MATERIAL SHOWN below:
Lemma step4_ground fuel off R v w m :
  let (r, w') := step4 fuel off R v w in
  accused w = false -> said w' = Some m -> accuses m = true ->
  r = Raise AssertionError /\
  exists o i tail made, off = Some o /\ (readings w <= i)%nat /\ tail_at w o i = Some tail /\
    calls w' = calls w ++ made /\ ground made i tail (clk w i) R m.
Proof.
  unfold step4, bind. destruct off as [o|]; [|by intros _ [= <-]]. cbn [_button_markers_since].
  unfold bind, fnow, on_bus, bmonotonic. cbn [fst snd].
  match goal with |- context [scan_loop fuel o ?d ?x] => set (w1 := x) in *; set (dl := d) in * end.
  destruct (scan_neutral fuel o dl w1) as [[_ _ _ [m1 M1]] Hn].
  destruct (scan_loop fuel o dl w1) as [[[mk|]|e|] w2] eqn:Es; cbn [fst snd] in *.
  - destruct (scan_found fuel o dl w1 mk w2 Es) as (i & tail & Hi & Ht & -> & Hr).
    pose proof (classify_ground tail (clk w1 i) R v w2 m i) as Hc.
    destruct (classify_reset _ R v w2) as [r w']. intros Hw H Hm.
    destruct (Hc (Hn Hw) Hr H Hm) as (-> & made & C & Hg). split; [done|].
    exists o, i, tail, (m1 ++ made). split; [done|]. split; [unfold readings in *; cbn in Hi; lia|]. split; [done|].
    split; [|by apply ground_after]. rewrite C, M1. by rewrite <- app_assoc.
  - by intros _ [= <-].
  - intros Hw H Hm. specialize (Hn Hw). unfold accused in Hn. rewrite H in Hn. cbn in Hn. congruence.
  - intros Hw H Hm. specialize (Hn Hw). unfold accused in Hn. rewrite H in Hn. cbn in Hn. congruence.
Qed.

(** An accusation and its evidence: the log was read past the size [off] it
    had before the press, at an instant [i] after the release [R]. *)
Definition supported (w : fworld) (made : list exchange) (m : message) : Prop := exists j r i before tail,
  (readings w <= j <= r)%nat /\ (r <= i)%nat /\ serial w j = Some before /\
  tail_at w (String.length before) i = Some tail /\ ground made i tail (clk w i) (clk w r) m.

Lemma body_supported fuel w m :
  let w' := (body fuel w).2 in
  accused w = false -> said w' = Some m -> accuses m = true ->
  (body fuel w).1 = Raise AssertionError /\ exists made, calls w' = calls w ++ made /\ supported w made m.
Proof.
  intros w' Hw H Hm. pose proof H as H0. unfold w', body in H0.
  destruct (neutral_then _ _ _ _ arrange_neutral Hw H0 Hm) as (u & w1 & E1 & Hw1 & L1 & H1).
  destruct (neutral_then _ _ _ _ (hold_neutral fuel) Hw1 H1 Hm) as ([off R] & w2 & E2 & Hw2 & L2 & H2).
  destruct (neutral_then _ _ _ _ neutral_now Hw2 H2 Hm) as (t & w3 & E3 & Hw3 & L3 & H3).
  destruct (neutral_then _ _ _ _ (revert_neutral fuel _ _) Hw3 H3 Hm) as (v & w4 & E4 & Hw4 & L4 & H4).
  destruct (is_True v) eqn:Ev.
  { cbn in H4. unfold accused in Hw4. rewrite H4 in Hw4. cbn in Hw4. congruence. }
  assert (body fuel w = step4 fuel off R v w4) as Ew.
  { unfold body, bind. rewrite E1, E2, E3, E4, Ev. done. }
  unfold w' in *. clear w'. rewrite Ew in *. pose proof (step4_ground fuel off R v w4 m) as Hg4.
  destruct (step4 fuel off R v w4) as [r4 w9]. cbn [fst snd] in *.
  destruct (Hg4 Hw4 H4 Hm) as (-> & o & i & tail & made & -> & Hi & Ht & C & Hg). split; [done|].
  destruct (hold_found fuel w1 (Some o) R w2 E2) as (j & r & Hj & Hr & -> & Ho).
  destruct (serial w1 j) as [before|] eqn:Eb; [|done]. cbn in Ho. injection Ho as ->.
  pose proof (transitivity L3 L4) as L34. pose proof (transitivity L2 L34) as L24.
  pose proof (transitivity L1 L24) as [_ _ _ [m1 M1]].
  destruct L1 as [C1 S1 R1 _], L24 as [C4 S4 R4 _], L34 as [_ _ R34 _].
  unfold tail_at, clk, readings in *. rewrite S4, S1 in Ht. rewrite C4, C1 in Hg. rewrite S1 in Eb.
  exists (m1 ++ made). split; [rewrite C, M1; by rewrite <- app_assoc|].
  exists j, r, i, before, tail. unfold readings. split_and!; try done; try lia. by apply ground_after.
Qed.

Lemma settings_restored os w : exists a r x, restore os w = (r, FWorld a (fbus w) (serial w) (said w) (calls w ++
    [Exchange (readings w) [Request POST "/settings" (Some os) (scalar 30)] x])) /\
  log a = log (fapi w) ++ [Request POST "/settings" (Some os) (scalar 30)] /\
  forall e, r = Raise e -> catches RequestException e = false /\
    exists d, (device (Request POST "/settings" (Some os) (scalar 30)) d).1 = Raise e.
Proof.
  unfold restore, try_except, bind, on_api, update_settings, http_post.
  destruct (session_request_spec device (Request POST "/settings" (Some os) (scalar 30)) (fapi w))
    as (r & d & t & c & -> & Hd & _). cbn [log]. rewrite drop_app_length.
  destruct r as [resp|e|].
  - eexists _, _, _. split; [reflexivity|]. by split.
  - destruct (catches RequestException e) eqn:Ec; eexists _, _, _; (split; [reflexivity|]); (split; [done|]); [done|].
    intros e' [= ->]. split; [done|]. exists (dev (fapi w)). by rewrite Hd.
  - eexists _, _, _. split; [reflexivity|]. by split.
Qed.

(** The calls of a run that accuses: those that support the verdict, and the
    restore of the settings read first. *)
Lemma test_runs fuel w m :
  let w' := (test_factory_reset_long_press fuel w).2 in
  said w = None -> said w' = Some m -> accuses m = true ->
  exists made at_ os x,
    calls w' = calls w ++ made ++ [Exchange at_ [Request POST "/settings" (Some os) (scalar 30)] x] /\
    supported w made m.
Proof.
  intros w' Hw H Hm. pose proof H as H0. unfold w', test_factory_reset_long_press in H0.
  assert (accused w = false) as Ha by (unfold accused; by rewrite Hw).
  destruct (neutral_then _ _ _ _ (neutral_api _) Ha H0 Hm) as (resp & w1 & E1 & Ha1 & L1 & H1).
  destruct (neutral_then _ _ _ _ (neutral_assert _ StatusMsg eq_refl) Ha1 H1 Hm) as (u & w2 & E2 & Ha2 & L2 & H2).
  destruct (neutral_then _ _ _ _ (neutral_lift _) Ha2 H2 Hm) as (os & w3 & E3 & Ha3 & L3 & H3).
  assert (w' = (try_finally (body fuel) (restore os) w3).2) as Ew.
  { unfold w', test_factory_reset_long_press, bind. rewrite E1. unfold assert_200. rewrite E2, E3. done. }
  assert (said (body fuel w3).2 = Some m) as Hs.
  { revert H3. unfold try_finally. destruct (body fuel w3) as [r w4] eqn:Eb; cbn [fst snd].
    destruct (settings_restored os w4) as (a & r' & x & -> & _). by destruct r, r'. }
  destruct (body_supported fuel w3 m Ha3 Hs Hm) as (Hr & made & M & Hsup).
  assert (exists a x,
    calls w' = calls (body fuel w3).2 ++ [Exchange a [Request POST "/settings" (Some os) (scalar 30)] x])
    as (a & x & C).
  { rewrite Ew. unfold try_finally. destruct (body fuel w3) as [r w4]; cbn [fst snd] in *. subst r.
    destruct (settings_restored os w4) as (a & r' & x & -> & _). exists (readings w4), x. by destruct r'. }
  pose proof (transitivity L1 (transitivity L2 L3)) as [C3 S3 R3 [m3 M3]].
  exists (m3 ++ made), a, os, x. split; [rewrite C, M, M3; by rewrite <- !app_assoc|].
  destruct Hsup as (j & r & i & before & tail & Hj & Hi & Hb & Ht & Hg).
  exists j, r, i, before, tail. unfold tail_at, clk, readings in *. rewrite S3 in Hb, Ht. rewrite C3 in Hg.
  unfold readings. split_and!; try done; try lia. by apply ground_after.
Qed.

End Test.

(** ** What the log says of the button task *)

Lemma timestamps_fold lines acc l p :
  foldl timestamps_step acc lines = (p, Some l) ->
  acc.2 = Some l \/ exists line, line ∈ lines /\ log_timestamp line = Some l.
Proof.
  revert acc. induction lines as [|line lines IH]; intros acc; cbn [foldl].
  { intros ->. by left. }
  intros H. destruct (IH _ H) as [H1 | (line' & Hin & Hl)].
  - unfold timestamps_step in H1. destruct (log_timestamp line) as [ts|] eqn:E; [|by left].
    right. exists line. split; [by left|]. cbn in H1. by simplify_eq.
  - right. exists line'. split; [by right | done].
Qed.

(** The guest's millisecond clock at each host instant: it never goes back and
    never leads the host clock, but for the granularity of a tick. *)
Definition never_leads (g : Q -> Z) : Prop := forall s t, (s <= t)%Q ->
  g s <= g t /\ (inject_Z (g t - g s) <= 1000 * (t - s) + 1)%Q.

(** The samples of the button task, with the host instants they are taken at. *)
Definition ticks_of (g : Q -> Z) (l : list (Q * bool)) : list sample :=
  (fun s => (g s.1, s.2)) <$> l.
(* ===== verification/SelfUnit.v ===== *)
(** * The self-unit tests: api_tests/43_test_device_self_unit_e2e.py

    The tests read the registers of Modbus unit 255 over a fresh TCP connection
    and compare them with what the HTTP API reports.  A world has the HTTP side
    (ApiClient) and, in order, the connections the test will open: the exception
    [connect] raises, or a socket (Sockets) with what its peer will send.  The
    firmware's side of such a connection is MbDevice. *)

From Stdlib Require Import QArith Ascii String.
From stdpp Require Import base list gmap strings.
From Stdlib Require Import ZArith Lia.
From S2P Require Import Prelude PyBytes PyStr RtuSlave Sockets ModbusTcp ApiClient MbDevice.

Open Scope Z_scope.
Open Scope py_scope.

Definition SELF_UNIT_ID : Z := 0xFF.

(** ** Decoders *)

(** [bytes.decode("latin-1")], and its inverse. *)
Definition latin1 (l : list Z) : string :=
  string_of_list_ascii ((fun b => ascii_of_nat (Z.to_nat b)) <$> l).
Definition latin1_bytes (s : string) : list Z :=
  (fun c => Z.of_nat (nat_of_ascii c)) <$> list_ascii_of_string s.

(** [raw.rstrip(b"\x00")] *)
Fixpoint rstrip_nul (l : list Z) : list Z :=
  match l with
  | [] => []
  | b :: l =>
      match rstrip_nul l with
      | [] => if b =? 0 then [] else [b]
      | r => b :: r
      end
  end.

Fixpoint mem8_bytes (values : list Z) : outcome (list Z) :=
  match values with
  | [] => Ok []
  | v :: values =>
      if Z.shiftr v 8 =? 0 then let? raw := mem8_bytes values in Ok (Z.land v 0xFF :: raw)
      else Raise AssertionError
  end.

Definition decode_mem8 (values : list Z) : outcome string :=
  let? raw := mem8_bytes values in Ok (latin1 (rstrip_nul raw)).

Definition decode_git_string (values : list Z) : string :=
  latin1 (rstrip_nul (values ≫= (fun v => [Z.land v 0xFF; Z.land (Z.shiftr v 8) 0xFF]))).

Definition regs_from_payload (payload : list Z) : outcome (list Z) :=
  match payload with
  | [] => Raise AssertionError
  | byte_count :: _ =>
      if zlen payload <? 1 + byte_count then Raise AssertionError
      else mapM_ok (fun i => unpack_H (slice (1 + i * 2) (1 + i * 2 + 2) payload))
             (seq 0 (Z.to_nat (byte_count / 2)))
  end.
Lemma match_render c : case_ok c -> match_line (render c) = Some c.
Proof.
  intros [Hf Hl Hn Hs _ _]. destruct c as [file line name st msg]. cbn [c_file c_line c_name c_status c_msg] in *.
  unfold match_line, render. cbn [c_file c_line c_name c_status c_msg].
  assert (no_char ":" file = true) as Nf.
  { unfold file_ok in Hf. apply andb_true_iff in Hf as [_ Hf]. unfold no_char. eapply all_chars_impl; [|exact Hf].
    intros d Hd. apply andb_true_iff in Hd as [_ Hd]. done. }
  assert (no_char ":" line = true) as Nl.
  { unfold isdigit in Hl. apply andb_true_iff in Hl as [_ Hl]. unfold no_char. eapply all_chars_impl; [|exact Hl].
    intros d Hd. apply negb_true_iff. rewrite Ascii.eqb_sym. by apply ascii_eqb_digit. }
  assert (no_char ":" name = true) as Nn.
  { destruct name as [|d name]; [done|]. unfold name_ok in Hn. apply andb_true_iff in Hn as [Hd Hn].
    unfold no_char. cbn [all_chars]. apply andb_true_iff. split.
    - apply negb_true_iff. destruct (Ascii.eqb_spec ":" d); [by subst | done].
    - eapply all_chars_impl; [|exact Hn]. intros x Hx. apply negb_true_iff.
      destruct (Ascii.eqb_spec ":" x); [by subst | done]. }
  rewrite cut_app, Hf by done. cbn [negb]. rewrite cut_app, Hl by done. cbn [negb].
  rewrite cut_app, Hn by done. cbn [negb]. by rewrite match_status_render.
Qed.

Lemma universal_plain s : no_char CR s = true -> universal_newlines s = s.
Proof.
  induction s as [|c s IH]; [done|]. unfold no_char. cbn [all_chars universal_newlines]. intros H.
  apply andb_true_iff in H as [Hc H]. apply negb_true_iff in Hc. rewrite Ascii.eqb_sym, Hc. by rewrite IH.
Qed.

(** What a line of a log is: a result in any colours, or anything else the
    parser passes over. *)
Definition line_is (raw : string) (oc : option case) : Prop :=
  no_char LF raw = true /\ no_char CR raw = true /\
  match oc with
  | Some c => case_ok c /\ coloured (render c) raw
  | None => parse_line raw = None
  end.

Lemma no_char_join c (l : list string) : Ascii.eqb c LF = false ->
  Forall (fun s => no_char c s = true) l -> no_char c (join (String LF "") l) = true.
Proof.
  intros Hc. induction 1 as [|s l Hs Hl IH]; [done|]. destruct l as [|t l]; [done|].
  change (join (String LF "") (s :: t :: l)) with (s +:+ String LF (join (String LF "") (t :: l))).
  rewrite no_char_app, Hs. change (no_char c (String LF ?x)) with (negb (Ascii.eqb c LF) && no_char c x).
  by rewrite Hc, IH.
Qed.

(** Every result line is read back.  A log whose lines are the results
    Unity prints, with colour sequences put in anywhere, and other output
    between them, is parsed to exactly those results, in order. *)
Theorem parse_log_roundtrip (lines : list string) (results : list (option case)) :
  lines <> [] -> Forall2 line_is lines results ->
  parse_log (join (String LF "") lines) = omap id results.
Proof.
  intros Hne H. unfold parse_log.
  assert (Forall (fun s => no_char LF s = true) lines) as H1.
  { clear Hne. induction H as [|raw oc ls os (Ha & _) H IH]; [constructor|]. by constructor. }
  assert (Forall (fun s => no_char CR s = true) lines) as H2.
  { clear Hne H1. induction H as [|raw oc ls os (_ & Hb & _) H IH]; [constructor|]. by constructor. }
  rewrite universal_plain by (by apply no_char_join). rewrite split_on_join by done.
  clear Hne H1 H2. induction H as [|raw oc ls os (_ & _ & Hl) H IH]; [done|]. cbn [omap list_omap].
  assert (parse_line raw = oc) as ->.
  { destruct oc as [c|]; [|done]. destruct Hl as [Hc Hcol]. unfold parse_line.
    rewrite (strip_ansi_coloured (render c) raw Hcol (ok_escape c Hc)), rstrip_plain by apply Hc.
    by apply match_render. }
  destruct oc; cbn [id]; by rewrite IH.
Qed.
End of MATERIAL SHOWN.
WORK ORDER:
The expected answer is an exact copy of the lines above, beginning at the line with "Forall (fun s => no_char c s" and ending at the line with "change (join (String", with both ends in.

YOUR SOLUTION:
  Forall (fun s => no_char c s = true) l -> no_char c (join (String LF "") l) = true.
Proof.
  intros Hc. induction 1 as [|s l Hs Hl IH]; [done|]. destruct l as [|t l]; [done|].
  change (join (String LF "") (s :: t :: l)) with (s +:+ String LF (join (String LF "") (t :: l))).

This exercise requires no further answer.